Jane nodded. ‘It was so mysterious and beautiful. I’d never seen anything like it. I couldn’t believe it all came from rubbish out of the river. It was like a heathen god standing in the corner of the garden. Your family was so unusual – such an inspiration.’

‘Maybe our family looked exotic, but it didn’t feel like that on the inside. If you think about it, we were a mess. Even then, before Ellie…’ She didn’t finish the sentence. ‘That’s how I see it now. I always used to think all that freedom was a privilege. That image of us running free, flinging off our clothes, walking barefoot around the streets – like urban Mowgli girls finding our own tracks through the jungle. But now I think of that jungle as dangerous. I didn’t really know what I was doing.’

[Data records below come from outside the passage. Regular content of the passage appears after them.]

(** ** Narration and determinism *)

Lemma same_future_refl (w : world) : same_future w w.
Proof. intros i. reflexivity. Qed.

Lemma same_future_quiet (w1 w1' w2 w2' : world) :
  extends w1 w1' [] -> extends w2 w2' [] ->
  same_future w1 w2 -> same_future w1' w2'.
Proof.
  intros (E1 & C1 & _) (E2 & C2 & _) H i.
  rewrite E1, E2, C1, C2. cbn. rewrite !Nat.add_0_r. apply H.
Qed.

Lemma same_future_randint (lo hi : Z) :
  related same_future (randint lo hi) (randint lo hi).
Proof.
  intros w1 w2 H. unfold randint.
  destruct (hi <? lo); [split; [reflexivity | exact H]|].
  cbn [fst snd]. pose proof (H 0%nat) as H0. rewrite !Nat.add_0_r in H0.
  rewrite H0. split; [reflexivity|].
  intros i. cbn [entropy cursor].
  replace (S (cursor w1) + i)%nat with (cursor w1 + S i)%nat by lia.
  replace (S (cursor w2) + i)%nat with (cursor w2 + S i)%nat by lia.
  apply H.
Qed.

Lemma same_rng_refl (w : world) : same_rng w w.
Proof. unfold same_rng. auto. Qed.

Lemma same_rng_quiet (w1 w1' w2 w2' : world) :
  extends w1 w1' [] -> extends w2 w2' [] ->
  same_rng w1 w2 -> same_rng w1' w2'.
Proof.
  intros (E1 & C1 & D1) (E2 & C2 & D2) (E & C & D). unfold same_rng.
  rewrite E1, E2, C1, C2, D1, D2, E, C, D. auto.
Qed.

Lemma same_rng_randint (lo hi : Z) :
  related same_rng (randint lo hi) (randint lo hi).
Proof.
  intros w1 w2 (E & C & D). unfold randint.
  destruct (hi <? lo); [split; [reflexivity | unfold same_rng; auto]|].
  cbn [fst snd]. rewrite E, C, D. split; [reflexivity|].
  unfold same_rng. cbn [entropy cursor drawn]. auto.
Qed.

Lemma say_true_cons (line : list piece) (rest : list (list piece))
    (w : world) :
  say true (line :: rest) w
  = match fmt line with
    | Ret s => say true rest (printed w [s])
    | Raise e => (Raise e, w)
    end.
Proof.
  cbn [say]. unfold bind at 1. rewrite bind_lift.
  destruct (fmt line); reflexivity.
Qed.

(** Whether a narration raises does not depend on the world. *)
Lemma say_result (verbose : bool) (lines : list (list piece)) :
  forall w1 w2, fst (say verbose lines w1) = fst (say verbose lines w2).
Proof.
  destruct verbose.
  - induction lines as [|line rest IH]; intros w1 w2; [reflexivity|].
    rewrite !say_true_cons. destruct (fmt line); [apply IH | reflexivity].
  - intros w1 w2. now rewrite !say_false_run.
Qed.

Lemma power_parts_printable (n a k : Z) :
  0 <= a -> 1 <= k -> a ^ k = n -> printable n ->
  printable a /\ printable (a ^ (k - 1)).
Proof.
  intros Ha Hk Hpow Hn.
  destruct (Z.eq_dec a 0) as [->|Hpos].
  - split; [apply printable_small; cbn; lia|].
    destruct (Z.eq_dec k 1) as [->|Hk1].
    + apply printable_small. cbn. lia.
    + rewrite Z.pow_0_l by lia. apply printable_small. cbn. lia.
  - assert (H1 : a ^ 1 <= a ^ k) by (apply Z.pow_le_mono_r; lia).
    rewrite Z.pow_1_r in H1.
    assert (H2 : a ^ (k - 1) <= a ^ k) by (apply Z.pow_le_mono_r; lia).
    assert (H3 : 0 <= a ^ (k - 1)) by (apply Z.pow_nonneg; lia).
    split; apply (printable_below _ n); try exact Hn; lia.
Qed.

Lemma gcd_bounds (a n : Z) : 0 < n -> 0 < Z.gcd a n <= n.
Proof.
  intros Hn.
  assert (H0 : Z.gcd a n <> 0).
  { intros E. apply Z.gcd_eq_0_r in E. lia. }
  pose proof (Z.gcd_nonneg a n).
  split; [lia|]. apply Z.divide_pos_le; [lia | apply Z.gcd_divide_r].
Qed.
(** A match of [findall] is the text a match at some place of [s] takes,
    so a piece of [s]. *)
Lemma findall_from_match (r : re) (s : str) (skip : nat) (w : str) :
  In w (findall_from r s skip) ->
  occurs w s
  /\ exists s' rest c,
       re_match r s' = Some (rest, c)
       /\ w = firstn (length s' - length rest) s'.
Proof.
  revert skip; induction s as [|x s IH]; intros skip; simpl; [tauto|].
  destruct skip as [|n].
  - destruct (re_match r (x :: s)) as [[rest c]|] eqn:E.
    + intros [<-|H].
      * split; [apply (firstn_occurs _ (x :: s))|].
        exists (x :: s), rest, c. split; [exact E|reflexivity].
      * apply IH in H. destruct H as [H1 H2].
        split; [apply occurs_cons, H1|exact H2].
    + intros H. apply IH in H. destruct H as [H1 H2].
      split; [apply occurs_cons, H1|exact H2].
  - intros H. apply IH in H. destruct H as [H1 H2].
    split; [apply occurs_cons, H1|exact H2].
Qed.

(** A match takes at least [min_len r] characters. *)
Lemma run_min_len (A : Type) (r : re) (s : str) (c : caps)
  (k : str -> caps -> option A) (a : A) :
  run r s c k = Some a ->
  exists s' c', k s' c' = Some a /\ length s' + min_len r <= length s.
Proof.
  revert s c k a; induction r as [|p|r1 IH1 r2 IH2|r1 IH1 r2 IH2|r1 IH1|p|p
                                  |g r1 IH1|]; intros s c k a; simpl.
  - intros H. exists s, c. split; [exact H|lia].
  - destruct s as [|x s']; [discriminate|].
    destruct (p x); [|discriminate].
    intros H. exists s', c. split; [exact H|simpl; lia].
  - intros H. apply IH1 in H. destruct H as (s1 & c1 & H & L1).
    apply IH2 in H. destruct H as (s2 & c2 & H & L2).
    exists s2, c2. split; [exact H|lia].
  - destruct (run r1 s c k) as [a'|] eqn:E.
    + intros H; inversion H; subst. apply IH1 in E.
      destruct E as (s1 & c1 & H1 & L1). exists s1, c1. split; [exact H1|lia].
    + intros H. apply IH2 in H.
      destruct H as (s1 & c1 & H1 & L1). exists s1, c1. split; [exact H1|lia].
  - destruct (run r1 s c k) as [a'|] eqn:E.
    + intros H; inversion H; subst. apply IH1 in E.
      destruct E as (s1 & c1 & H1 & L1). exists s1, c1. split; [exact H1|lia].
    + intros H. exists s, c. split; [exact H|lia].
  - intros H. apply plus_greedy_Some in H.
    destruct H as (n & Hn & _ & H). exists (skipn n s), c.
    split; [exact H|]. rewrite length_skipn. lia.
  - intros H. apply plus_lazy_Some in H.
    destruct H as (n & Hn & _ & H & _). exists (skipn n s), c.
    split; [exact H|]. rewrite length_skipn. lia.
  - intros H. apply IH1 in H. destruct H as (s1 & c1 & H & L1).
    eexists s1, _. split; [exact H|exact L1].
  - destruct s as [|x [|y s']].
    + intros H. exists [], c. split; [exact H|simpl; lia].
    + destruct (N.eqb x newline); [|discriminate].
      intros H. exists [x], c. split; [exact H|simpl; lia].
    + discriminate.
Qed.

Lemma findall_min_len (r : re) (s w : str) :
  In w (findall r s) -> min_len r <= length w.
Proof.
  intros H. apply findall_from_match in H.
  destruct H as (_ & s' & rest & c & Hm & ->).
  unfold re_match in Hm. apply run_min_len in Hm.
  destruct Hm as (s1 & c1 & H1 & L). inversion H1; subst.
  rewrite length_firstn. lia.
Qed.

(** The matches of [[class]+] hold characters of the class only. *)
Lemma findall_Plus (p : N -> bool) (s w : str) :
  In w (findall (Plus p) s) -> Forall (fun c => p c = true) w.
Proof.
  intros H. apply findall_from_match in H.
  destruct H as (_ & s' & rest & c & Hm & ->).
  unfold re_match in Hm. simpl in Hm. apply plus_greedy_Some in Hm.
  destruct Hm as (n & Hn & Hp & H1). inversion H1; subst.
  rewrite length_skipn.
  replace (length s' - (length s' - n)) with n by lia. exact Hp.
Qed.

Lemma occurs_Forall (P : N -> Prop) (w s : str) :
  occurs w s -> Forall P s -> Forall P w.
Proof.
  intros (l & r & ->) H. apply Forall_app in H. destruct H as [_ H].
  apply Forall_app in H. tauto.
Qed.
Definition ALIGN_DOWN : Z -> Z -> Z := ALIGN_DOWN_w 32.
Definition ALIGN : Z -> Z -> Z := ALIGN_w 32.

(** The alignments the code passes are powers of two. *)
Definition pow2_align (w a : Z) : Prop := exists k, 0 <= k < w /\ a = 2 ^ k.

Lemma pow2_align_intro w k : 0 <= k < w -> pow2_align w (2 ^ k).
Proof. intros; exists k; auto. Qed.

Lemma pow2_align_pos w a : pow2_align w a -> 0 < a.
Proof. intros (k & Hk & ->). apply Z.pow_pos_nonneg; lia. Qed.

Lemma pow2_align_le w a : pow2_align w a -> a <= 2 ^ (w - 1).
Proof. intros (k & Hk & ->). apply Z.pow_le_mono_r; lia. Qed.

Lemma pow2_align_divide w a : pow2_align w a -> (a | 2 ^ w).
Proof.
  intros (k & Hk & ->). exists (2 ^ (w - k)).
  rewrite <- Z.pow_add_r by lia. f_equal; lia.
Qed.

#[export] Hint Resolve pow2_align_pos pow2_align_intro : seabios.

Lemma land_lnot_mask w x k :
  0 <= k <= w -> 0 <= x < 2 ^ w ->
  Z.land x (Z.lnot (2 ^ k - 1) mod 2 ^ w) = x - x mod 2 ^ k.
Proof.
  intros Hk Hx.
  rewrite <- (Z.land_ones (Z.lnot _)) by lia.
  replace (2 ^ k - 1) with (Z.ones k) by (rewrite Z.ones_equiv; lia).
  rewrite (Z.land_comm (Z.lnot _)), Z.land_assoc, Z.land_ones, Z.mod_small by lia.
  rewrite <- Z.ldiff_land, Z.ldiff_ones_r, Z.shiftl_mul_pow2, Z.shiftr_div_pow2 by lia.
  pose proof (Z.div_mod x (2 ^ k) ltac:(lia)). lia.
Qed.

Lemma ALIGN_DOWN_w_spec w x a :
  pow2_align w a -> 0 <= x < 2 ^ w -> ALIGN_DOWN_w w x a = x - x mod a.
Proof. intros (k & Hk & ->) Hx. apply land_lnot_mask; lia. Qed.
(* ===== verification/MallocInv.v ===== *)
(** * The zone allocator: abstract operations and the invariant they keep

    [az_new], [az_detail], [az_commit], [az_palloc] and [az_add] are the
    abstract counterparts of [alloc_new], [alloc_new_detail], [malloc_palloc]
    and [alloc_add]; the lemmas show that each of them keeps [zinv] (the ranges
    are disjoint) and [zown] (every list node lies in a live bookkeeping
    struct).  The theorems on the code are in [MallocProof]. *)
From stdpp Require Import sorting.
From S2P Require Import Prelude E820 Hlist Machine StringOps Malloc MallocSpec.

Section Inv.
Context `{Layout}.
Implicit Types (az : zstate).

Definition az_new (z : zone) (size align fill : Z) (az : zstate) : option (Z * zstate) :=
  match zl_new size align fill (az z) with
  | Some (v, l) => Some (v, zupd az z l)
  | None => None
  end.

Definition az_detail (az : zstate) : option (Z * zstate) :=
  match az_new ZoneTmpHigh sizeof_allocdetail_s MALLOC_MIN_ALIGN tempdetail az with
  | Some r => Some r
  | None => az_new ZoneTmpLow sizeof_allocdetail_s MALLOC_MIN_ALIGN tempdetail az
  end.

Definition az_rename (o n : Z) (az : zstate) : zstate := fun z => zl_rename o n (az z).

Definition az_commit (D : Z) (az : zstate) : zstate :=
  az_rename (datainfo tempdetail) (datainfo D) (az_rename (detailinfo tempdetail) (detailinfo D) az).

Jane understood that the other side to the fascinating teenager was the skinny girl who was half-foreign, whose mother was unreliable and often absent and whose father was living out fantasies of the literary life with his pretentious clothes, posh car and young girlfriends. As they looked up at the house, a shadow moved behind the gauze curtains on the first floor. Daphne turned away decisively, as though shaking off the memories, and they set off down the road.

They were inside the park before either of them spoke again, walking along a line of elephantine plane trees by the river. Daphne stopped and leaned against the railings, looking across the water at the luxurious green of the Hurlingham Club on the northern side. Nearer to them, a cormorant balanced on a wooden post, sunning itself, wings splayed like a scrawny eagle atop a totem pole.